This is an automated email from the ASF dual-hosted git repository.
ccondit pushed a commit to branch branch-1.5
in repository https://gitbox.apache.org/repos/asf/yunikorn-k8shim.git
The following commit(s) were added to refs/heads/branch-1.5 by this push:
new 7cfd2731 [YUNIKORN-2465] Remove Task objects from the shim upon pod
completion (#796)
7cfd2731 is described below
commit 7cfd2731951de154c9619bf5aafbe4023c3fe296
Author: Peter Bacsko <[email protected]>
AuthorDate: Tue Mar 5 09:52:19 2024 -0600
[YUNIKORN-2465] Remove Task objects from the shim upon pod completion (#796)
Closes: #796
Signed-off-by: Craig Condit <[email protected]>
---
pkg/cache/application.go | 18 +++++++++++++-
pkg/cache/application_test.go | 23 ++++++++++++++++++
pkg/cache/context.go | 3 +--
pkg/cache/context_test.go | 54 +++++++++++++++++++++++++++++++++++++++++
pkg/shim/scheduler_mock_test.go | 18 ++++++++++++++
pkg/shim/scheduler_test.go | 13 ++++++++++
6 files changed, 126 insertions(+), 3 deletions(-)
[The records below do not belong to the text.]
(** The end of a constructor: the status, and unless it is an error the loop is booked. *)
Lemma wp_init_tail h l z p F X (Q : unit → world → Prop) w0 w :
  fresh_handle h p F X w0 w → live F w (TL l) → ((0 ≤ z)%Z → on_loop h l w) →
  (∀ w', Inv (TH h :: F) X w' → h_props <$> w_handles w' !! h = Some p →
    w_vars w' = w_vars w0 → w_armed w' = w_armed w0 → Q tt w') →
  wp (z' ← handle_uv_status h z; if (z' <? 0)%Z then mret tt else book_loop h) Q w.
Proof.
  intros [I HP HL HV HA] Ll Hu HQ. pose proof HP as (i & Hi & HPi)%fmap_Some.
  unfold handle_uv_status. wp_structs. set (w1 := upd_handles _ w).
  assert (S : wsame w w1) by (by eapply wsame_handle).
  assert (Hi1 : w_handles w1 !! h = Some (set_h_error z i)) by (cbn; apply lookup_insert_eq).
  rewrite S in I. rewrite (wsame_sim _ _ S) in Ll. destruct (Z.ltb_spec z 0).
  - apply wp_ret, HQ; try done. rewrite Hi1. cbn. congruence.
  - rewrite Hi in HL. eapply (wp_book_loop h _ l); [done| | |done| | |].
    + live_tac.
    + live_tac.
    + cbn. by simplify_eq/=.
    + specialize (Hu ltac:(done)). unfold on_loop in Hu. rewrite Hi in Hu.
      by simplify_eq/=.
    + intros w2 I2 HV2 HA2 _ _ HP2 _. apply HQ; [done| |by etrans..].
      rewrite HP2. cbn. congruence.
Qed.
End rules.

Lemma wp_properties `{E : Env} h p (Q : props → world → Prop) w :
  h_props <$> w_handles w !! h = Some p → Q p w → wp (properties h) Q w.
Proof.
  intros (i & Hi & ->)%fmap_Some HQ. unfold properties. wp_struct.
  eapply wp_get_h; [done|]. by apply wp_ret.
Qed.

Lemma owned_more_live F w w' t n :
  (∀ t, owned w' t = owned w t + n t) → live F w t → live F w' t.
Proof. unfold live. intros E. rewrite E. lia. Qed.

(** [advance_wrote W]: the facts about the state before a write [W]. *)
Ltac advance_wrote W :=
  lazymatch type of W with
  | wrote ?h ?p ?w ?w' =>
      let HP := fresh "HPh" in
      repeat match goal with
      | H : h_props <$> w_handles w !! h = _ |- _ => clear H
      | H : held _ w _ |- _ => apply (held_vars _ _ _ _ (eq_sym (wr_vars _ _ _ _ W))) in H
      | H : context [h_iface <$> w_handles w !! h] |- _ => rewrite <-(wr_iface _ _ _ _ W) in H
      | H : context [w_armed w] |- _ => rewrite <-(wr_armed _ _ _ _ W) in H
      | H : unarmed _ w |- _ => apply (unarmed_eq _ _ _ (wr_armed _ _ _ _ W)) in H
      | H : context [r_props <$> w_reqs w !! _] |- _ => rewrite <-(wr_reqs _ _ _ _ W) in H
      end;
      pose proof (wr_props _ _ _ _ W) as HP; cbn in HP;
      repeat match goal with H : Inv _ _ w |- _ => clear H end;
      try clear W; try clear w
  end.

(** [wp_props]: a write to properties that leaves the handle's own reference alone;
    [wp_release]: one that stops the handle; [wp_acquire]: one that starts it. *)
Ltac props_side :=
  first [ reflexivity | split; reflexivity | (apply reads_kept_not_file; congruence)
        | (apply reads_kept_same; done) ].
Ltac wp_props :=
  lazymatch goal with
  | I : Inv _ _ ?w, HP : h_props <$> w_handles ?w !! ?h = Some _ |- wp (mod_props ?h _) _ ?w =>
      let w' := fresh "w" in let W := fresh "W" in let I' := fresh "I" in let HO := fresh "HO" in
      eapply (wp_mod_props _ _ _ _ _ _ _ I); [live_tac|exact HP|try props_side..|];
      intros w' I' W HO; repeat match goal with
        | L : live _ w _ |- _ => apply (owned_eq_live _ _ _ _ HO) in L end;
      clear HO; advance_wrote W
  end.
Ltac wp_release :=
  lazymatch goal with
  | I : Inv _ _ ?w, HP : h_props <$> w_handles ?w !! ?h = Some _ |- wp (mod_props ?h _) _ ?w =>
      let w' := fresh "w" in let W := fresh "W" in let I' := fresh "I" in let HO := fresh "HO" in
      eapply (wp_props_release _ _ _ _ _ _ _ I); [live_tac|exact HP|try props_side..|];
      intros w' I' W HO; clear HO;
      repeat match goal with L : live _ w _ |- _ => clear L end; advance_wrote W
  end.
Ltac wp_acquire :=
  lazymatch goal with
  | I : Inv _ _ ?w, HP : h_props <$> w_handles ?w !! ?h = Some _ |- wp (mod_props ?h _ ;; handle_ref ?h) _ ?w =>
      let w' := fresh "w" in let W := fresh "W" in let I' := fresh "I" in let HO := fresh "HO" in
      eapply (wp_props_ref _ _ _ _ _ _ _ I); [live_tac|exact HP|try props_side..|];
      intros w' I' W HO; repeat match goal with
        | L : live _ w _ |- _ => apply (owned_more_live _ _ _ _ _ HO) in L end;
      clear HO; advance_wrote W
  end.

Lemma wp_bind_inv {A B} (m : M A) (k : A → M B) Q w :
  wp (m ≫= k) Q w → wp m (λ a w', wp (k a) Q w') w.
Proof. unfold wp, mbind, M_bind. by destruct (m w). Qed.

Ltac wp_keep :=
  lazymatch goal with
  | I : Inv _ _ ?w, HP : h_props <$> w_handles ?w !! ?h = Some _ |- wp (mod_props ?h _) _ ?w =>
      let w' := fresh "w" in let W := fresh "W" in let I' := fresh "I" in let HO := fresh "HO" in
      eapply (wp_props_keep _ _ _ _ _ _ _ I); [exact HP|try props_side..|];
      intros w' I' W HO; repeat match goal with
        | L : live _ w _ |- _ => apply (owned_more_live _ _ _ _ _ HO) in L end;
      clear HO; advance_wrote W
  end.

(** [m1;; m2;; k] with the first two steps taken together. *)
Lemma wp_assoc {A B C} (m1 : M A) (m2 : M B) (k : B → M C) Q w :
  wp ((m1;; m2) ≫= k) Q w → wp (m1;; m2 ≫= k) Q w.
Proof. unfold wp, mbind, M_bind. by destruct (m1 w). Qed.
Ltac wp_two := apply wp_assoc; apply wp_bind.
(* ===== verification/ReqStream.v ===== *)
(** * Stream requests: connect, write, shutdown

    src/include/uvcc/request-stream.hpp *)

From Stdlib Require Import ZArith Lia.
From stdpp Require Import base gmap list strings option.
From S2P Require Import Prelude World Objects Ledger Wp Refs Release Rules.

Local Open Scope Z_scope.

Definition set_ur_type (t : uv_req_type) (u : uv_req_t) : uv_req_t :=
  {| ur_type := t; ur_fs_type := ur_fs_type u; ur_data := ur_data u; ur_handle := ur_handle u;
     ur_send_handle := ur_send_handle u; ur_loop := ur_loop u; ur_result := ur_result u;
     ur_path := ur_path u; ur_addrinfo := ur_addrinfo u |}.

Section requests.
Context `{E : Env}.

(** The constructors: a fresh instance, whose libuv structure gets its type. *)
Definition request_new (t : uv_req_type) (p : rprops) : M loc :=
  r ← request_create p;
  mod_r r (set_r_uv (set_ur_type t));;
  mret r.

(** The call of the stored callback with an object of the request class and
    further arguments that own their references. *)
Definition call_request_cb (r : loc) (f : Z) (rest : list arg) : M unit :=
  request_ref r;; invoke f (A_ptr (PR (Some r)) :: rest).
End requests.

Module connect.
Section connect.
Context `{E : Env}.

Definition new : M loc := request_new UV_CONNECT R_none.

(** [int run(tcp&, const _T_&)] *)
Definition run_tcp (r tcp : loc) (sockaddr : Z) : M Z :=
  handle_ref tcp;;
  request_ref r;;
  _ ← request_uv_status r 0;
  uv_ret ← uv_submit f_tcp_connect
    [V_req (Some r); V_handle (Some tcp); V_int sockaddr; V_cb cb_connect]
    cb_connect r [TH tcp; TR r];
  when (uv_ret <? 0) (
    _ ← request_uv_status r uv_ret;
    handle_unref tcp;;
    request_unref r);;
  mret uv_ret.

(** [void run(pipe&, const char *_name)]; [uv_pipe_connect] returns no status and always
    makes the callback. *)
Definition run_pipe (r pipe : loc) (name : option string) : M unit :=
  handle_ref pipe;;
  request_ref r;;
  _ ← uv_call f_pipe_connect [V_req (Some r); V_handle (Some pipe); V_str name; V_cb cb_connect];
  modify (upd_armed (cons {| arm_cb := cb_connect; arm_obj := r; arm_toks := [TH pipe; TR r] |})).

Definition connect_cb (r : loc) (status : Z) : M unit :=
  mod_r r (set_r_error status);;
  i ← get_r r;
  h ← deref (ur_handle (r_uv i));
  finally (finally (
    i ← get_r r;
    match r_request_cb i with
    | Some f => call_request_cb r f []
    | None => mret tt
    end) (request_unref r)) (handle_unref h).
End connect.
End connect.

Module write.
Section write.
Context `{E : Env}.

Definition new : M loc := request_new UV_WRITE (R_write None).

(** [int run(stream&, const buffer&)] *)
Definition run (r stream buf : loc) : M Z :=
  handle_ref stream;;
  buffer_ref buf;;
  request_ref r;;
  mod_r r (set_r_props (R_write (Some buf)));;
  _ ← request_uv_status r 0;
  b ← get_b buf;
  uv_ret ← uv_submit f_write
    [V_req (Some r); V_handle (Some stream); V_bufs (b_bufs b) (Z.of_nat (length (b_bufs b)));
     V_cb cb_write]
    cb_write r [TH stream; TB buf; TR r];
  when (uv_ret <? 0) (
    _ ← request_uv_status r uv_ret;
    handle_unref stream;;
    buffer_unref buf;;
    request_unref r);;
  mret uv_ret.

(** [int run(pipe&, const buffer&, stream&)] *)
Definition run2 (r pipe buf send_handle : loc) : M Z :=
  handle_ref pipe;;
  buffer_ref buf;;
  handle_ref send_handle;;
  request_ref r;;
  mod_r r (set_r_props (R_write (Some buf)));;
  _ ← request_uv_status r 0;
  b ← get_b buf;
  uv_ret ← uv_submit f_write2
    [V_req (Some r); V_handle (Some pipe); V_bufs (b_bufs b) (Z.of_nat (length (b_bufs b)));
     V_handle (Some send_handle); V_cb cb_write2]
    cb_write2 r [TH pipe; TB buf; TH send_handle; TR r];
  when (uv_ret <? 0) (
    _ ← request_uv_status r uv_ret;
    handle_unref pipe;;
    buffer_unref buf;;
    handle_unref send_handle;;
    request_unref r);;
  mret uv_ret.

Definition try_write (r stream buf : loc) : M Z :=
  b ← get_b buf;
  z ← uv_call f_try_write
    [V_handle (Some stream); V_bufs (b_bufs b) (Z.of_nat (length (b_bufs b)))];
  request_uv_status r z.

Definition write_cb (r : loc) (status : Z) : M unit :=
  mod_r r (set_r_error status);;
  i ← get_r r;
  h ← deref (ur_handle (r_uv i));
  finally (finally (
    i ← get_r r;
    match r_request_cb i, r_props i with
    | Some f, R_write uv_buf => call_request_cb r f [A_ptr (PB uv_buf)]
    | None, R_write uv_buf => b ← deref uv_buf; buffer_unref b
    | _, _ => undefined UB_type
    end) (request_unref r)) (handle_unref h).

Definition write2_cb (r : loc) (status : Z) : M unit :=
  i ← get_r r;
  s ← deref (ur_send_handle (r_uv i));
  finally (write_cb r status) (handle_unref s).
End write.
End write.

Module shutdown.
Section shutdown.
Context `{E : Env}.

Definition new : M loc := request_new UV_SHUTDOWN R_none.

Definition run (r stream : loc) : M Z :=
  handle_ref stream;;
  request_ref r;;
  _ ← request_uv_status r 0;
  uv_ret ← uv_submit f_shutdown [V_req (Some r); V_handle (Some stream); V_cb cb_shutdown]
    cb_shutdown r [TH stream; TR r];
  when (uv_ret <? 0) (
    _ ← request_uv_status r uv_ret;
    handle_unref stream;;
    request_unref r);;
  mret uv_ret.

Definition shutdown_cb (r : loc) (status : Z) : M unit :=
  mod_r r (set_r_error status);;
  i ← get_r r;
  h ← deref (ur_handle (r_uv i));
  finally (finally (
    i ← get_r r;
    match r_request_cb i with
    | Some f => call_request_cb r f []
    | None => mret tt
    end) (request_unref r)) (handle_unref h).
End shutdown.
End shutdown.

(** ** The ledger across a request

    [run] takes a reference to every object libuv will work with; they are with
    libuv when it has accepted the request and given back when it has not. The
    callback gives back exactly these references. *)
Section ledger.
Context `{E : Env} `{EO : !EnvOk}.

Definition arm c r toks : armed := {| arm_cb := c; arm_obj := r; arm_toks := toks |}.

Theorem connect_run_ok r tcp sa F X w :
  Inv F X w → live F w (TR r) → live F w (TH tcp) →
  wp (connect.run_tcp r tcp sa) (λ z w', Inv F X w' ∧
    w_armed w' = submitted z (arm cb_connect r [TH tcp; TR r]) (w_armed w)) w.
Proof.
  intros I Lr Lh. remember (w_armed w) as A eqn:HA. symmetry in HA.
  unfold connect.run_tcp. wp_auto. wp_submit F; [eauto|wp_finish..].
Qed.

Theorem connect_run_pipe_ok r pipe name F X w :
  Inv F X w → live F w (TR r) → live F w (TH pipe) →
  wp (connect.run_pipe r pipe name) (λ _ w', Inv F X w' ∧
    w_armed w' = arm cb_connect r [TH pipe; TR r] :: w_armed w) w.
Proof.
  intros I Lr Lh. remember (w_armed w) as A eqn:HA. symmetry in HA.
  unfold connect.run_pipe. wp_auto. apply wp_modify. split; [|cbn; by rewrite HA].
  front (TH pipe). apply Inv_arm; [done|]. eexists. reflexivity.
Qed.

Theorem connect_cb_ok r status i h F X w :
  Inv ([TH h; TR r] ++ F) X w → w_reqs w !! r = Some i → ur_handle (r_uv i) = Some h →
  wp (connect.connect_cb r status) (λ _ w', Inv F X w') w.
Proof.
  intros I Hi Hh. unfold connect.connect_cb. wp_prologue Hi. cbn. rewrite Hh. wp_auto.
  destruct (r_request_cb ri); unfold call_request_cb; wp_auto; done.
Qed.

Lemma wp_write_run r stream buf F X w :
  Inv F X w → live F w (TR r) → live F w (TH stream) → live F w (TB buf) → unarmed r w →
  wp (write.run r stream buf) (λ z w', Inv F X w' ∧
    w_armed w' = submitted z (arm cb_write r [TH stream; TB buf; TR r]) (w_armed w)) w.
Proof.
  intros I Lr Lh Lb U. remember (w_armed w) as A eqn:HA. symmetry in HA.
  unfold write.run. wp_auto.
  wp_submit F; [eauto|wp_finish..].
Qed.

(** write::run keeps the ledger: when libuv accepts the request, references to the
    stream, the buffer and the request are pending with the callback, and when it
    refuses, none is left behind. *)
Theorem write_run_ok r stream buf F X w :
  Inv F X w → live F w (TR r) → live F w (TH stream) → live F w (TB buf) → unarmed r w →
  wp (write.run r stream buf) (λ z w', Inv F X w' ∧
    w_armed w' = submitted z (arm cb_write r [TH stream; TB buf; TR r]) (w_armed w)) w.
Proof. apply wp_write_run. Qed.

Theorem write_run2_ok r pipe buf sh F X w :
  Inv F X w → live F w (TR r) → live F w (TH pipe) → live F w (TB buf) → live F w (TH sh) →
  unarmed r w →
  wp (write.run2 r pipe buf sh) (λ z w', Inv F X w' ∧
    w_armed w' = submitted z (arm cb_write2 r [TH pipe; TB buf; TH sh; TR r]) (w_armed w)) w.
Proof.
  intros I Lr Lh Lb Ls U. remember (w_armed w) as A eqn:HA. symmetry in HA.
  unfold write.run2. wp_auto. wp_submit F; [eauto 10|wp_finish..].
Qed.

Lemma wp_write_cb r status i h b F X w :
  Inv ([TH h; TB b; TR r] ++ F) X w → w_reqs w !! r = Some i →
  ur_handle (r_uv i) = Some h → r_props i = R_write (Some b) →
  wp (write.write_cb r status) (λ _ w', Inv F X w') w.
Proof.
  intros I Hi Hh Hp. unfold write.write_cb. wp_prologue Hi. cbn. rewrite Hh. wp_auto.
  assert (r_props ri = R_write (Some b)) as -> by (rewrite Hr in HP; cbn in HP; congruence).
  destruct (r_request_cb ri); unfold call_request_cb; wp_auto; done.
Qed.

(** The write callback finds the stream, the buffer and the request again and gives
    back the three references write::run took, whether the client has set a function or
    not. *)
Theorem write_cb_ok r status i h b F X w :
  Inv ([TH h; TB b; TR r] ++ F) X w → w_reqs w !! r = Some i →
  ur_handle (r_uv i) = Some h → r_props i = R_write (Some b) →
  wp (write.write_cb r status) (λ _ w', Inv F X w') w.
Proof. apply wp_write_cb. Qed.

Theorem write2_cb_ok r status i h b s F X w :
  Inv ([TH h; TB b; TH s; TR r] ++ F) X w → w_reqs w !! r = Some i →
  ur_handle (r_uv i) = Some h → ur_send_handle (r_uv i) = Some s →
  r_props i = R_write (Some b) →
  wp (write.write2_cb r status) (λ _ w', Inv F X w') w.
Proof.
  intros I Hi Hh Hs Hp. unfold write.write2_cb. wp_structs. rewrite Hs. wp_structs.
  eapply wp_mono.
  - eapply (wp_write_cb r status i h b (TH s :: F) X); try done.
    eapply Inv_perm; [|done|done|exact I]. cbn. solve_Permutation.
  - cbn. intros _ w1 I1. wp_auto. done.
Qed.

Theorem shutdown_run_ok r stream F X w :
  Inv F X w → live F w (TR r) → live F w (TH stream) →
  wp (shutdown.run r stream) (λ z w', Inv F X w' ∧
    w_armed w' = submitted z (arm cb_shutdown r [TH stream; TR r]) (w_armed w)) w.
Proof.
  intros I Lr Lh. remember (w_armed w) as A eqn:HA. symmetry in HA.
  unfold shutdown.run. wp_auto. wp_submit F; [eauto|wp_finish..].
Qed.

Theorem shutdown_cb_ok r status i h F X w :
  Inv ([TH h; TR r] ++ F) X w → w_reqs w !! r = Some i → ur_handle (r_uv i) = Some h →
  wp (shutdown.shutdown_cb r status) (λ _ w', Inv F X w') w.
Proof.
  intros I Hi Hh. unfold shutdown.shutdown_cb. wp_prologue Hi. cbn. rewrite Hh. wp_auto.
  destruct (r_request_cb ri); unfold call_request_cb; wp_auto; done.
Qed.
End ledger.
diff --git a/pkg/cache/application.go b/pkg/cache/application.go
index bb5bba2b..ffead77a 100644
--- a/pkg/cache/application.go
+++ b/pkg/cache/application.go
@@ -228,9 +228,13 @@ func (app *Application) addTask(task *Task) {
app.taskMap[task.taskID] = task
}
-func (app *Application) removeTask(taskID string) {
+func (app *Application) RemoveTask(taskID string) {
app.lock.Lock()
defer app.lock.Unlock()
+ app.removeTask(taskID)
+}
+
+func (app *Application) removeTask(taskID string) {
if _, ok := app.taskMap[taskID]; !ok {
log.Log(log.ShimCacheApplication).Debug("Attempted to remove
non-existent task", zap.String("taskID", taskID))
return
@@ -363,6 +367,7 @@ func (app *Application) Schedule() bool {
app.scheduleTasks(func(t *Task) bool {
return t.placeholder
})
+ app.removeCompletedTasks()
if len(app.GetNewTasks()) == 0 {
return false
}
@@ -372,6 +377,7 @@ func (app *Application) Schedule() bool {
app.scheduleTasks(func(t *Task) bool {
return !t.placeholder
})
+ app.removeCompletedTasks()
if len(app.GetNewTasks()) == 0 {
return false
}
@@ -663,3 +669,13 @@ func (app *Application) SetPlaceholderTimeout(timeout
int64) {
defer app.lock.Unlock()
app.placeholderTimeoutInSec = timeout
}
+
+func (app *Application) removeCompletedTasks() {
+ app.lock.Lock()
+ defer app.lock.Unlock()
+ for _, task := range app.taskMap {
+ if task.isTerminated() {
+ app.removeTask(task.taskID)
+ }
+ }
+}
diff --git a/pkg/cache/application_test.go b/pkg/cache/application_test.go
index 03a572fc..edd3846f 100644
--- a/pkg/cache/application_test.go
+++ b/pkg/cache/application_test.go
@@ -1288,6 +1288,29 @@ func TestApplication_onReservationStateChange(t
*testing.T) {
assertAppState(t, app, ApplicationStates().Running, 1*time.Second)
}
+func TestTaskRemoval(t *testing.T) {
+ app := NewApplication(appID, "root.a", "testuser", testGroups,
map[string]string{}, newMockSchedulerAPI())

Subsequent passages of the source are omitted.